Independent collectors — including Morton himself – will show off their niche wares too. Last year, Morton’s biggest sellers were bootleg Bob Dylan VHS tapes he thought no one would want, he said.
This year, the Tape Fair has some new vendors, like the Berlin-based Awesome Tapes from Africa.
“[Awesome Tapes] re-presses older Afro-rock stuff that is either not on tape, hard to find, or the records are hundreds if not thousands of dollars,” Morton said. “It kind of makes that more accessible, I’m really excited. Definitely going to spend a bunch of money there.”
He was also thrilled to welcome Academy Records, a massive Manhattan-based music and video shop he described as an “institution,” and cassette shop Tape Head City.

“He has tons of re-presses of really classic stuff and vintage stuff, like a huge, huge massive collection,” Morton said of Tape Head. “We really wanted him in the first year, couldn’t work it out, but it did work out this year.”

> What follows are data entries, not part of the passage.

Lemma on_line_log cls line w :
  log (on_line cls line w) = log w ++ entries_of line.
Proof.
  unfold on_line, entries_of. destruct (JSON_parse line) as [message|]; [|done].
  pose proof (handleMessage_log cls message (report (Received message) w)) as Hl.
  pose proof (handleMessage_throws cls message (report (Received message) w)) as Ht.
  destruct (handleMessage cls message (report (Received message) w)) as [w' [e|]];
    simpl in *.
  - destruct message; try discriminate (proj2 Ht ltac:(done)).
    rewrite Hl. simpl. by rewrite <- app_assoc.
  - destruct message; [exfalso; by apply (proj1 Ht) | done..].
Qed.

Lemma on_line_children cls line w :
  children (on_line cls line w) = children w.
Proof.
  unfold on_line. destruct (JSON_parse line) as [message|]; [|done].
  pose proof (handleMessage_children cls message (report (Received message) w)) as Hc.
  by destruct (handleMessage cls message (report (Received message) w)) as [w' [e|]].
Qed.

(** One [data] event on a child that has one listener. *)
Lemma stdout_data_single pid ch buffer chunk w :
  children w !! pid = Some ch → codecs ch = [buffer] → closed ch = false →
  let r := on_data (on_line FirecrawlMCPClient) chunk (buffer, w) in
  step FirecrawlMCPClient (StdoutData pid chunk) w
  = with_child pid (set_codecs [r.1]) r.2.
Proof.
  intros Hch Hco Hcl r. simpl. unfold is_open, stdout_data. rewrite Hch, Hcl, Hco.
  simpl. unfold run_codec. rewrite Hch. simpl. rewrite Hco. simpl. fold r.
  unfold with_child, with_children. f_equal.
  assert (children r.2 = children w) as Hsame.
  { unfold r, on_data. simpl.
    apply (drain_preserves (on_line FirecrawlMCPClient)
             (λ st, children st = children w)); [|done].
    intros line st Hst. by rewrite on_line_children. }
  rewrite Hsame. apply list_eq. intros i.
  destruct (decide (i = pid)) as [->|Hne].
  - rewrite !list_lookup_alter_eq, Hch. simpl. by rewrite Hco.
  - by rewrite !list_lookup_alter_ne.
Qed.

Lemma run_stdout_single pid chunks :
  ∀ w ch buffer,
    children w !! pid = Some ch → codecs ch = [buffer] → closed ch = false →
    log (run FirecrawlMCPClient (map (StdoutData pid) chunks) w)
    = log (feed (on_line FirecrawlMCPClient) chunks (buffer, w)).2.
Proof.
  induction chunks as [|chunk chunks IH]; intros w ch buffer Hch Hco Hcl; [done |].
  change (run FirecrawlMCPClient (map (StdoutData pid) (chunk :: chunks)) w)
    with (run FirecrawlMCPClient (map (StdoutData pid) chunks)
            (step FirecrawlMCPClient (StdoutData pid chunk) w)).
  rewrite (stdout_data_single pid ch buffer chunk w Hch Hco Hcl).
  set (r := on_data (on_line FirecrawlMCPClient) chunk (buffer, w)).
  assert (children r.2 = children w) as Hsame.
  { unfold r, on_data. simpl.
    apply (drain_preserves (on_line FirecrawlMCPClient)
             (λ st, children st = children w)); [|done].
    intros line st Hst. by rewrite on_line_children. }
  rewrite (IH _ (set_codecs [r.1] ch) r.1).
  - rewrite feed_with_child. simpl.
    change (feed (on_line FirecrawlMCPClient) (chunk :: chunks) (buffer, w))
      with (feed (on_line FirecrawlMCPClient) chunks r).
    assert (∀ x : string * World, (x.1, x.2) = x) as Hpair by by intros [].
    by rewrite Hpair.
  - rewrite with_child_lookup, Hsame, Hch. done.
  - done.
  - done.
Qed.

(** X18. The property of the line protocol codec, on a
    [FirecrawlMCPClient]: when the child has the one listener that the
    handshake installed, with an empty buffer, and the chunks on its
    stdout, concatenated, are newline-terminated lines, then whatever the
    chunk boundaries the wrapper decodes every line that is not blank
    exactly once and in order: a line that parses is handed to
    [handleMessage], a line that does not is reported and skipped, and
    the lines after it are still processed. *)
Theorem FirecrawlMCPClient_decodes_each_line_once w pid ch chunks lines :
  children w !! pid = Some ch → codecs ch = [EmptyString] → closed ch = false →
  Forall (λ l, indexOf newline l = None) lines →
  concat_chunks chunks = unlines lines →
  log (run FirecrawlMCPClient (map (StdoutData pid) chunks) w)
  = log w ++ concat (map (λ l, if is_empty (trim l) then []
                               else entries_of (trim l)) lines).
Proof.
  intros Hch Hco Hcl Hlines Hcat.
  rewrite (run_stdout_single pid chunks w ch EmptyString Hch Hco Hcl).
  rewrite feed_chunks. unfold on_data. simpl. rewrite str_app_nil_l, Hcat.
  rewrite (drain_unlines _ _ _ Hlines). simpl.
  clear. revert w. induction lines as [|l lines IH]; intros w; simpl.
  - by rewrite app_nil_r.
  - rewrite IH. destruct (is_empty (trim l)); [done |].
    by rewrite on_line_log, <- app_assoc.
Qed.

End FirecrawlDecoding.

Section FirecrawlDecodingScenario.
Import JsString Js Client Codec Requests Sample.

(** A response that arrives in two chunks, cut inside the object. *)
Lemma FirecrawlMCPClient_decodes_each_line_once_witness :
  let w := @run platform FirecrawlMCPClient
             [CallConnect; StderrData 0 firecrawl_banner] (new_world "firecrawl") in
  let chunks := [slice_to 10 response_line;
                 slice_from 10 response_line +:+ eol] in
  log (@run platform FirecrawlMCPClient (map (StdoutData 0) chunks) w)
  = [Received response_message].
Proof.
  intros w chunks.
  assert (children w !! 0 =
          Some {| initialized := true; connectPromise := Some (Resolved None);
                  codecs := [EmptyString]; stdin := []; killed := false;
                  closed := false |}) as Hch by (vm_compute; reflexivity).
  assert (Forall (λ l, indexOf newline l = None) [response_line]) as Hl
    by (repeat constructor).
  assert (concat_chunks chunks = unlines [response_line]) as Hcat
    by (vm_compute; reflexivity).
  rewrite (@FirecrawlMCPClient_decodes_each_line_once platform w 0 _ chunks
             [response_line] Hch eq_refl eq_refl Hl Hcat).
  vm_compute. reflexivity.
Defined.

End FirecrawlDecodingScenario.

(** ** Without a process *)

Section WithoutProcess.
Import JsString Js Client Requests Sample.
Context `{Platform} (cls : client_class).
(** * vsnlogger: configuration store, sink factories, logger registry, formatters

    A shallow embedding of the MISRA-style implementation
    (config_t.cpp, sinks_t.cpp, logger.cpp / logger.inl, formatters_t.cpp)
    together with the properties its specification states about it.

    Conventions
    - [std::string] is [string]; [const char*] is [option string] ([None] is
      the null pointer).
    - [std::map<std::string, T>] is [gmap string T].
    - [std::uint32_t] counters and [std::size_t] quantities are [N] with the
      wrap-around written out; [std::int32_t] values are [Z].
    - The wrapped logging engine (spdlog) is a registry of named loggers plus
      a trace of the calls made on it.  Every engine call that may throw
      consumes one [Outcome] from a script carried in the state; an exhausted
      script means the call succeeds.
    - C++ exceptions that leave a function are the [inl] side of a sum. *)

From Stdlib Require Import ZArith Lia List Ascii String Bool.
From stdpp Require Import base option gmap strings list fin_maps relations.

Local Open Scope string_scope.
Local Open Scope Z_scope.

(** ** error_codes.h *)

Inductive E_Result : Set :=
| E_SUCCESS
| E_INVALID_PARAMETER
| E_RESOURCE_UNAVAILABLE
| E_ALLOCATION_FAILED
| E_PERMISSION_DENIED
| E_PATH_CREATION_FAILED
| E_NOT_INITIALIZED
| E_CONFIG_ERROR
| E_INVALID_STATE
| E_FILE_ERROR
| E_UNKNOWN_ERROR.

Definition E_Result_code (r : E_Result) : Z :=
  match r with
  | E_SUCCESS => 0 | E_INVALID_PARAMETER => 1 | E_RESOURCE_UNAVAILABLE => 2
  | E_ALLOCATION_FAILED => 3 | E_PERMISSION_DENIED => 4
  | E_PATH_CREATION_FAILED => 5 | E_NOT_INITIALIZED => 6
  | E_CONFIG_ERROR => 7 | E_INVALID_STATE => 8 | E_FILE_ERROR => 9
  | E_UNKNOWN_ERROR => 255
  end.

Definition E_Result_eqb (a b : E_Result) : bool :=
  E_Result_code a =? E_Result_code b.

(** ** logger_t.h: severities *)

Inductive E_LogLevel : Set :=
| E_TRACE | E_DEBUG | E_INFO | E_WARN | E_ERROR | E_CRITICAL | E_OFF.

Definition E_LogLevel_code (l : E_LogLevel) : Z :=
  match l with
  | E_TRACE => 0 | E_DEBUG => 1 | E_INFO => 2 | E_WARN => 3
  | E_ERROR => 4 | E_CRITICAL => 5 | E_OFF => 6
  end.

(** ** Machine integers

    [std::uint32_t] arithmetic, and the conversion of a signed value to
    [std::size_t]. *)

Definition wrap32 (n : N) : N := (n mod 2 ^ 32)%N.
Definition to_size_t (z : Z) : N := Z.to_N (z mod 2 ^ 64).

(** [static_cast<int>] of a [std::uint32_t]: the value of the same 32 bits
    read as two's complement. *)
Definition to_int (n : N) : Z :=
  let u := Z.of_N (wrap32 n) in
  if u <? 2 ^ 31 then u else u - 2 ^ 32.

(** ** std::string helpers used by the sources *)

Module Str.

Definition empty (s : string) : bool :=
  match s with EmptyString => true | _ => false end.

Definition is_blank (c : ascii) : bool :=
  (Ascii.eqb c " " || Ascii.eqb c "009")%bool.

(** [s.find_first_not_of(" \t")]; [None] is [npos]. *)
Fixpoint find_first_not_of_blank (s : string) : option nat :=
  match s with
  | EmptyString => None
  | String c r =>
      if is_blank c then S <$> find_first_not_of_blank r else Some O
  end.

(** [s.find_last_not_of(" \t")]; [None] is [npos]. *)
Fixpoint find_last_not_of_blank (s : string) : option nat :=
  match s with
  | EmptyString => None
  | String c r =>
      match find_last_not_of_blank r with
      | Some i => Some (S i)
      | None => if is_blank c then None else Some O
      end
  end.

(** [s.substr(pos, n)] for [pos <= s.length()]. *)
Definition substr (s : string) (pos n : nat) : string :=
  String.substring pos n s.

Definition tolower (c : ascii) : ascii :=
  let n := nat_of_ascii c in
  if ((65 <=? n)%nat && (n <=? 90)%nat)%bool
  then ascii_of_nat (n + 32) else c.

Fixpoint lower (s : string) : string :=
  match s with
  | EmptyString => EmptyString
  | String c r => String (tolower c) (lower r)
  end.

Fixpoint all_chars (p : ascii -> bool) (s : string) : bool :=
  match s with
  | EmptyString => true
  | String c r => (p c && all_chars p r)%bool
  end.

(** Splits at the first occurrence of [d]: the text before and after. *)
Fixpoint split_first (d : ascii) (s : string) : option (string * string) :=
  match s with
  | EmptyString => None
  | String c r =>
      if Ascii.eqb c d then Some (EmptyString, r)
      else match split_first d r with
           | Some (a, b) => Some (String c a, b)
           | None => None
           end
  end.
(** * file-producer: recursive removal and directory creation over a
      remote-filesystem client

    A shallow embedding of the Go package [producer] and of its three
    backends ([remote/ftp], [remote/sftp], [local]).

    - The client libraries (goftp, pkg/sftp, package os) are the
      environment: each is a record of state-passing primitives over an
      arbitrary state, so that what is proved for "any client" holds for
      whatever the server answers, and for whatever other users of the
      server do between two calls.
    - Go errors are values of [error]; nil is [None].
    - The recursion of [RemoveAllRecursive] and its two [for] loops are
      bounded by fuel.  Running out of fuel is the result [None] of the
      state-passing function; a call that returns gives [Some].  A result
      obtained with some fuel is obtained with any larger fuel
      ([RemoveAll_fuel_mono]), and "never returns" is stated as: [None]
      for every fuel.
    - [MemFS] is a server: a tree of files and directories with the
      failures section 4.1 of the specification gives the primitives.  It
      is used where a statement is about trees; [Log] records the calls a
      client receives. *)

From Stdlib Require Import String Ascii List Arith Lia Bool.
From Stdlib Require Decimal DecimalString.
Import ListNotations.
Open Scope string_scope.

(* ================================================================== *)
(** ** Go strings *)

Module GoString.

(** [strings.Contains(s, substr)]. *)
Fixpoint Contains (s substr : string) : bool :=
  prefix substr s ||
  match s with
  | EmptyString => false
  | String _ s' => Contains s' substr
  end.

(** [s[i] == '/'] for an index that may be out of range (then [false]). *)
Definition is_sep (s : string) (i : nat) : bool :=
  match get i s with
  | Some c => Ascii.eqb c "/"%char
  | None => false
  end.

(** [s[lo:hi]]. *)
Definition slice (s : string) (lo hi : nat) : string :=
  substring lo (hi - lo) s.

Returning vendor Found Footage Festival will be showing off part of their massive collection of old and obscure video, and the fair will have a soundtrack of live video on VHS tapes and music on cassettes.
While physical media has been slowly getting less popular for decades — replaced by massive online streaming platforms with massive, instant collections of music, movies and TV — there has been a surge in demand for vinyl, cassettes and DVDs in recent years.
Vinyl and DVD sales are up among Gen Z and Millenials, respectively, according to the LA Times, and many Americans still regularly listen to CDs or watch movies on DVD and Blu-Ray. Streaming services are convenient but unstable. Movies and TV shows shift from platform to platform and are sometimes deleted altogether to save money, and a number of music artists have left platforms like Spotify either temporarily or forever. Many Americans would rather buy a single copy of their favorite movie or CD, rather than pay for multiple streaming services and risk losing access when something gets axed.

“I think that sentiment is continuing to rise,” Morton said. “The popularity of not tape, but the Criterion Collection, people are wanting to own their movies, own their music.”
The NYC Tape Fair is perfect not just for seasoned physical media collectors, he said, but for newcomers too. Entry is free, and while prices of goods vary, there will be a pay-what-you-want section, he said.
“You could walk in with $2 and walk out with a handful of things,” he said. “I think it’s going to be absolutely electric.”
NYC Tape Fair returns for one day only on Sunday, May 3, from 12-6 p.m. at Selva, 1329 Willoughby Ave. in Bushwick. Admission is free, prices vary.